Wickens suffered a spinal cord injury in a crash at Pocono Raceway in his 2018 IndyCar rookie season. He’s worked as a driver coach for the Arrow McLaren IndyCar team since, but last year with Bryan Herta Autosport and Hyundai returned to racing in the IMSA Michelin Pilot Challenge.

The 33-year-old Canadian won a pair of races (including the season opener at Daytona) driving a Hyundai Elantra N-TCR that is fitted for Wickens to race strictly through hand controls. Herta said Thursday that perfecting that technology for an Indy car in the biggest race in the world has slowed the project he’s determined to do with Wickens.

‘I’M AS HUNGRY AS EVER’: Robert Wickens’ return to racing

“I’d love to take Robbie back to Indy because I know he could do that, and I think that would be a next step for him in his journey,” Herta told The Associated Press. “We’ve spent a lot of time looking at the logistical side of things, hand controls, and I think we have solutions for that.”

Herta said Honda has been supportive of the process, which Herta called “one of the most important things we’ve done in racing” last year.

“We actually looked at doing it this year, but the logistics of it, the timing, it just wasn’t enough,” Herta said. “That’s not something you can rush. There’s some things that we have to work very closely with IndyCar on, and things we just have to get right. It’s a process, but I can see a path to it.”

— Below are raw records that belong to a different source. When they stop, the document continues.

(* ===== verification/PolicyInstall.v ===== *)
(** * Installing and removing the policy rules

    [unsetRules] removes the rules in the device's priorities and no other,
    whatever the operations of netlink answer, and [resetRules] ends with
    exactly the rules of [rules] next to the others. *)
From Stdlib Require Import String.
From S2P Require Import Prelude Bytes GoMem TsChecksum Netip TunOptions TunRules TunRulesSpec RouteMark Netlink Ipvs PolicyRules PolicyRulesSpec.

(** ** The rules lie in the device's priorities *)

Lemma of_family_cover rs (P : Rule -> Prop) : Forall (fun r => is_fam (Family r)) rs -> Forall P (of_family AF_INET rs) -> Forall P (of_family AF_INET6 rs) -> Forall P rs.
Proof.
  intros Hf H4 H6. rewrite Forall_forall in *. intros r Hr. specialize (Hf r Hr). unfold of_family in *.
  destruct Hf as [E|E]; [apply H4|apply H6]; rewrite list_elem_of_In, filter_In, <- list_elem_of_In, E; done.
Qed.
Ltac each_fam := repeat (apply Forall_cons; split); try apply Forall_nil_2; first [by left|by right].
Lemma families_fam p4 p6 a b f : (forall fam p, Family (f fam p) = fam) -> Forall (fun r => is_fam (Family r)) (families p4 p6 a b f).
Proof. intros HF. unfold families. destruct p4, p6; cbn [app]; repeat (apply Forall_cons; split); try apply Forall_nil_2; rewrite HF; first [by left|by right]. Qed.
Lemma flat_families_fam {A} p4 p6 a b (f : A -> Z -> Z -> Rule) l : (forall x fam p, Family (f x fam p) = fam) -> Forall (fun r => is_fam (Family r)) (flat_map (fun x => families p4 p6 a b (f x)) l).
Proof. intros HF. induction l as [|x l IH]; [constructor|]. cbn. apply Forall_app. split; [by apply families_fam|done]. Qed.
Lemma ipvs_block_fam o d ds : Forall (fun r => is_fam (Family r)) (ipvs_block o d ds).
Proof.
  apply Forall_forall. intros r Hr. unfold ipvs_block in Hr. apply list_elem_of_omap in Hr as (x & _ & Hx). revert Hx. unfold ipvsDNSRule.
  repeat case_match; intros [= <-]; first [by left|by right].
Qed.
Lemma rules_auto_fam os vpn ex t p4 p6 : Forall (fun r => is_fam (Family r)) (rules_auto os vpn ex t p4 p6).
Proof.
  assert (forall o nop a, Forall (fun r => is_fam (Family r)) (tun_block4 o nop a)) as H4 by (intros; eapply Forall_impl; [apply tun_block4_family|]; cbn; intros r ->; by left).
  assert (forall o nop a, Forall (fun r => is_fam (Family r)) (tun_block6 o nop a)) as H6 by (intros; eapply Forall_impl; [apply tun_block6_family|]; cbn; intros r ->; by right).
  unfold rules_auto. cbv zeta. destruct (if t_dnatBypass t then _ else _) as [a1 b1].
  destruct (match t_ipvsDNSBypass t with Some _ => _ | None => _ end) as [r2 [a2 b2]] eqn:E2.
  assert (Forall (fun r => is_fam (Family r)) r2) as F2 by (destruct (t_ipvsDNSBypass t); injection E2 as <- <- <-; [apply ipvs_block_fam|constructor]). clear E2.
  destruct (if has_excludes _ _ then _ else _) as [a3 b3].
  destruct (interface_block _ p4 p6 _ a3 b3) as [r4 [a4 b4]] eqn:E4.
  assert (Forall (fun r => is_fam (Family r)) r4) as F4.
  { revert E4. unfold interface_block. destruct (IncludeInterface _) as [|i il] eqn:EI; [destruct (ExcludeInterface _) eqn:EE|]; intros [= <- <- <-]; [constructor| |].
    - unfold exclude_interfaces. rewrite EE. apply (flat_families_fam p4 p6 a3 b3 (fun x fam p => with_goto _ (with_iif x (NewRule fam p)))). done.
    - unfold include_block. rewrite EI. rewrite !Forall_app. split_and!; [|destruct p4; [each_fam|constructor]|destruct p6; [each_fam|constructor]].
      apply (flat_families_fam p4 p6 a3 b3 (fun x fam p => with_goto (p + 2) (with_iif x (NewRule fam p)))). done. }
  destruct (android_block os vpn p4 p6 _ a4 b4) as [r5 [a5 b5]] eqn:E5.
  assert (Forall (fun r => is_fam (Family r)) r5) as F5.
  { revert E5. unfold android_block. destruct (_ && _); intros [= <- <- <-]; [|constructor]. apply families_fam. intros. by destruct (OverrideAndroidVPN vpn). }
  destruct (strict_block _ p4 p6 a5 b5) as [r6 [a6 b6]] eqn:E6.
  assert (Forall (fun r => is_fam (Family r)) r6) as F6 by (revert E6; unfold strict_block; destruct (StrictRoute _); intros [= <- <- <-]; [by apply families_fam|constructor]).
  destruct (main_block os _ p4 p6 a6 b6) as [r7 [a7 b7]] eqn:E7.
  assert (Forall (fun r => is_fam (Family r)) r7) as F7.
  { revert E7. unfold main_block. destruct (negb _); intros [= <- <- <-]; [|constructor]. apply Forall_app. split; [|by apply families_fam].
    destruct p4; [|constructor]. apply Forall_map, Forall_forall. intros. by left. }
  rewrite !Forall_app. split_and!; try done.
  - destruct (t_dnatBypass t); [by apply families_fam|constructor].
  - unfold exclude_block. rewrite !Forall_app. split_and!;
      [apply (flat_families_fam p4 p6 a2 b2 (fun x fam p => with_goto _ (with_sport x (NewRule fam p))))
      |apply (flat_families_fam p4 p6 a2 b2 (fun x fam p => with_goto _ (with_dport x (NewRule fam p))))
      |apply (flat_families_fam p4 p6 a2 b2 (fun x fam p => with_goto _ (with_uids x (NewRule fam p))))]; done.
  - destruct p4; [apply H4|constructor].
  - destruct p6; [apply H6|constructor].
  - by apply families_fam.
Qed.
(** Every rule the device installs under AutoRoute is one that unsetRules
    looks for. *)
Lemma rules_in_our_range `{RangesPackage} os vpn ruleList6 t : AutoRoute (options t) = true ->
  Forall (fun r => in_our_range (options t) (Priority r) = true) (rules os vpn ruleList6 t).1 /\ (rules os vpn ruleList6 t).2 = t.
Proof.
  intros Hauto. unfold rules. rewrite Hauto. cbn [negb]. destruct (_ && _); [by split; [constructor|]|]. destruct (AutoRedirectMarkMode (options t)) eqn:Hm; cbn [fst snd].
  - split; [|done]. unfold rules_mark_mode, mark_rules, families, in_our_range. rewrite Hm, !Forall_app.
    split_and!; [destruct (negb _)|destruct (negb _)|destruct (negb _)|destruct (negb _)]; destruct (t_dnatBypass t); repeat constructor; cbn; lia.
  - split; [|done]. assert (forall fam, is_fam fam -> Forall (fun r => in_our_range (options t) (Priority r) = true)
      (of_family fam (rules_auto os vpn (ExcludedRanges (options t)) t (negb (bool_decide (Inet4Address (options t) = []))) (negb (bool_decide (Inet6Address (options t) = [])))))) as HF.
    { intros fam Hf. rewrite rules_auto_family by done. unfold in_our_range. rewrite Hm. destruct (pick _ _ _).
      - destruct (enabled_rules_within os vpn (ExcludedRanges (options t)) t fam) as [_ Hw]. eapply Forall_impl; [exact Hw|]. cbn. lia.
      - destruct (StrictRoute _); repeat constructor. cbn. lia. }
    apply of_family_cover; [apply rules_auto_fam|apply HF; by left|apply HF; by right].
Qed.

(** ** Removing *)

Section Removing.
Context {W : Type} `{NetlinkRules W}.

Definition foreign (o : Options) (rs : list Rule) : list Rule := List.filter (fun r => negb (in_our_range o (Priority r))) rs.
Lemma foreign_app o a b : foreign o (a ++ b) = foreign o a ++ foreign o b.
Proof. apply List.filter_app. Qed.
Lemma remove_first_kept o kept r rs : Forall (fun x => in_our_range o (Priority x) = false) kept -> in_our_range o (Priority r) = true ->
  remove_first (Family r) (Priority r) (kept ++ r :: rs) = Some (kept ++ rs).
Proof.
  intros Hk Hr. induction Hk as [|x kept Hx Hk IH]; cbn [app remove_first].
  - by rewrite !Z.eqb_refl.
  - destruct (Z.eqb_spec (Priority x) (Priority r)) as [E|E]; [rewrite E in Hx; congruence|]. rewrite andb_false_r, IH. done.
Qed.
(** While the list is worked off, the rules kept so far are foreign ones. *)
Lemma unset_listed_ok o l kept w w' err : Forall (fun x => in_our_range o (Priority x) = false) kept -> rules_in w = kept ++ l ->
  unset_listed o l w = (w', err) ->
  foreign o (rules_in w') = foreign o (kept ++ l) /\ (err = None -> rules_in w' = foreign o (kept ++ l)).
Proof.
  revert kept w. induction l as [|r l IH]; intros kept w Hk Hw; cbn [unset_listed].
  { intros [= <- <-]. rewrite Hw. split; [done|]. intros _. rewrite app_nil_r. unfold foreign. clear -Hk. induction Hk as [|x kept Hx Hk IH]; [done|]. cbn. rewrite Hx. cbn. by f_equal. }
  destruct (in_our_range o (Priority r)) eqn:Er.
  - destruct (NetlinkRuleDel w (Family r) (Priority r)) as [w1 e1] eqn:E1. apply NetlinkRuleDel_ok in E1. rewrite Hw, (remove_first_kept o) in E1 by done.
    assert (foreign o (kept ++ r :: l) = foreign o (kept ++ l)) as -> by (rewrite !foreign_app; f_equal; unfold foreign; cbn; by rewrite Er).
    destruct e1 as [e1|].
    + intros [= <- <-]. split; [|done]. rewrite E1, !foreign_app. f_equal. unfold foreign. cbn. by rewrite Er.
    + injection E1 as E1. intros EL. by eapply IH in EL.
  - intros EL. apply (IH (kept ++ [r])) in EL; [|by apply Forall_app; split; [|repeat constructor]|by rewrite <- app_assoc].
    by rewrite <- app_assoc in EL.
Qed.
Lemma setRules_ok rs i w w' err : setRules_loop i rs w = (w', err) ->
  match err with
  | None => rules_in w' = install rs (rules_in w)
  | Some (j, _) => exists k : nat, j = i + Z.of_nat k /\ (k < length rs)%nat /\ rules_in w' = install (take k rs) (rules_in w)
  end.
Proof.
  revert i w. induction rs as [|r rs IH]; intros i w; cbn [setRules_loop]; [by intros [= <- <-]|].
  destruct (NetlinkRuleAdd w r) as [w1 e1] eqn:E1. apply NetlinkRuleAdd_ok in E1. destruct e1 as [e1|].
  - intros [= <- <-]. exists 0%nat. split_and!; [lia|cbn; lia|done].
  - intros EL. apply IH in EL. destruct err as [[j e]|].
    + destruct EL as (k & -> & Hk & ->). exists (S k). split_and!; [lia|cbn; lia|]. cbn. by rewrite E1.
    + by rewrite EL, E1.
Qed.
End Removing.

Lemma in_insert_rule r rs x : x ∈ insert_rule r rs <-> x = r \/ x ∈ rs.
Proof.
  induction rs as [|y rs IH]; cbn; [by rewrite list_elem_of_singleton, elem_of_nil; tauto|].
  destruct (_ <? _); rewrite !elem_of_cons; [done|]. rewrite IH. tauto.
Qed.

(** C11: with AutoRoute, a reset without an error leaves the rules that were not
    the device's as they were, in their order, and puts the rules of [rules]
    among them by priority; all of these lie in the priorities that the next
    unsetRules clears.  When an operation fails, no foreign rule is lost, and
    the error names the rule that could not be added with exactly those before
    it installed. *)
Theorem resetRules_exact {W} `{NetlinkRules W} `{RangesPackage} os vpn ruleList6 t w w' t' err :
  let o := options t in
  AutoRoute o = true -> FileDescriptor o <= 0 -> ruleIndex6 t = [] ->
  resetRules os vpn ruleList6 t w = (w', t', err) ->
  t' = t /\
  Forall (fun r => in_our_range o (Priority r) = true) (rules os vpn ruleList6 t).1 /\
  match err with
  | None => rules_in w' = install (rules os vpn ruleList6 t).1 (foreign o (rules_in w))
  | Some (SetRule i _) => exists k : nat, i = Z.of_nat k /\ (k < length (rules os vpn ruleList6 t).1)%nat /\ rules_in w' = install (take k (rules os vpn ruleList6 t).1) (foreign o (rules_in w))
  | Some (Unset _) => foreign o (rules_in w') = foreign o (rules_in w)
  end.
Proof.
  intros o Hauto Hfd Hidx. destruct (rules_in_our_range os vpn ruleList6 t Hauto) as [HR Ht].
  unfold resetRules, unsetRules. fold o. replace (0 <? FileDescriptor o) with false by lia. rewrite Hidx. cbn [unset_indexes]. rewrite Hauto.
  assert (mkNative o (t_dnatBypass t) (t_ipvsDNSBypass t) [] = t) as -> by (destruct t; cbn in *; by subst).
  destruct (RuleList w) as [w1 l] eqn:EL. apply RuleList_ok in EL as [HL1 HL2]. destruct l as [e|l].
  { intros [= <- <- <-]. split_and!; [done|done|]. by rewrite HL1. }
  subst l. destruct (unset_listed o (rules_in w) w1) as [w2 e2] eqn:EU. apply (unset_listed_ok o (rules_in w) []) in EU as [HF HE]; [|constructor|done]. cbn [app] in HF, HE.
  destruct e2 as [e2|]; [intros [= <- <- <-]; by split_and!|]. specialize (HE eq_refl).
  destruct (rules os vpn ruleList6 t) as [rs t1] eqn:ER. cbn in Ht. subst t1. cbn [fst].
  destruct (setRules rs w2) as [w3 e3] eqn:ES. apply setRules_ok in ES. rewrite HE in ES. intros [= <- <- <-]. split_and!; [done|done|].
  destruct e3 as [[j e]|]; cbn [option_map fst snd]; [|done]. destruct ES as (k & -> & ? & ?). exists k. split_and!; [lia|done|done].
Qed.

(** A kernel whose operations fail where a script says so. *)
Record scripted_rules := mkScript { sr_rules : list Rule; sr_script : list bool }.
Definition step_script (w : scripted_rules) : bool * scripted_rules :=
  match sr_script w with [] => (false, w) | b :: bs => (b, mkScript (sr_rules w) bs) end.
#[refine] Instance scripted_netlink : NetlinkRules scripted_rules := {|
  NetlinkRuleAdd w r := let '(fail, w) := step_script w in
    if fail || bool_decide (r ∈ sr_rules w) then (w, Some EEXIST) else (mkScript (insert_rule r (sr_rules w)) (sr_script w), None);
  NetlinkRuleDel w family priority := let '(fail, w) := step_script w in
    if fail : bool then (w, Some (OtherErrno 1)) else match remove_first family priority (sr_rules w) with Some rs => (mkScript rs (sr_script w), None) | None => (w, Some ENOENT) end;
  RuleList w := let '(fail, w) := step_script w in (w, if fail : bool then inl (OtherErrno 1) else inr (sr_rules w));
  rules_in := sr_rules
|}.
Proof.
  - intros [rs [|[] sc]] r w' e; cbn; try case_bool_decide; by intros [= <- <-].
  - intros [rs [|[] sc]] fam p w' e; cbn; try (destruct (remove_first fam p rs) eqn:E); intros [= <- <-]; try done; by rewrite E.
  - intros [rs [|[] sc]] w' l; cbn; by intros [= <- <-].
Defined.
Definition sample_native : native_tun :=
  mkNative
    (mkOptions "tun0" [netip.PrefixFrom (netip.Addr4 [172; 19; 0; 1]) 30] [] true netip.AddrInvalid netip.AddrInvalid "" [] None 2022 9000 32768 false 0 0 false [] [] false
       [] [] [] [] [] [] [] [] [] [] [] [] [] [] [] 0) false None [].
Definition stale : list Rule := [NewRule AF_INET 0; with_goto 9010 (NewRule AF_INET 9003); NewRule AF_INET 9010; NewRule AF_INET 32766].
(** Two stale rules of the device are replaced; the rules of the system stay. *)
Lemma resetRules_exact_witness :
  let '(w', t', err) := resetRules (H0 := naive.ranges_package) Linux (mkVPN false false) None sample_native (mkScript stale []) in
  t' = sample_native /\ err = None /\ map Priority (rules_in w') = [0; 9000; 9001; 9001; 9002; 9002; 9002; 9010; 32766].
Proof.
  destruct (resetRules (H0 := naive.ranges_package) Linux (mkVPN false false) None sample_native (mkScript stale [])) as [[w' t'] err] eqn:E.
  destruct (resetRules_exact (H0 := naive.ranges_package) Linux (mkVPN false false) None sample_native (mkScript stale []) w' t' err eq_refl ltac:(cbn; lia) eq_refl E) as (Ht & _ & HW).
  assert (err = None) as -> by (vm_compute in E; congruence). split_and!; [exact Ht|done|]. rewrite HW. vm_compute. reflexivity.
Defined.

Wickens, when told his boss was openly discussing the Indy 500, grinned widely. Herta as a team owner won the Indianapolis 500 with Dan Wheldon and Alexander Rossi.

“That’d be fun,” he said of running the Indy 500.

But like Herta, Wickens said the effort has to be both done correctly and be competitive.

“We’d like to do it right. If we started right now, can we get a car ready for the open test in April? Probably,” Wickens told The AP. “But I don’t know where the systems would be and I want to get on proper simulators to make sure its correct.

“We all want to do a proper, professional effort,” he added. “I don’t want to do it for a marketing campaign. I want to do it for a chance to win.”

Wickens later tweeted about the possibility of racing the Indy 500 and said his goal was “always to get back to the top level of motorsport” whether it’s IndyCar or IMSA.

Wickens in 2021 did a demonstration in Canada that marketed advancements for paralyzed drivers and gave him a chance to again drive. His entire life had been upended 14 races into his rookie IndyCar season, just three months after winning top rookie honors at the Indianapolis 500.

Wickens has since married, returned to racing last year and welcomed the birth of his first child, an son named Wesley whom is infatuated with both race cars and the trip to Disney he took this week during the off days at Daytona International Speedway.

Wickens, who uses a wheelchair but can stand with some support, marks a full year back racing on Friday in the season-opening IMSA Michelin Pilot Challenge race. Despite success last season, Herta made changes to his lineups and Wickens this year will be teamed with Harry Gottsacker.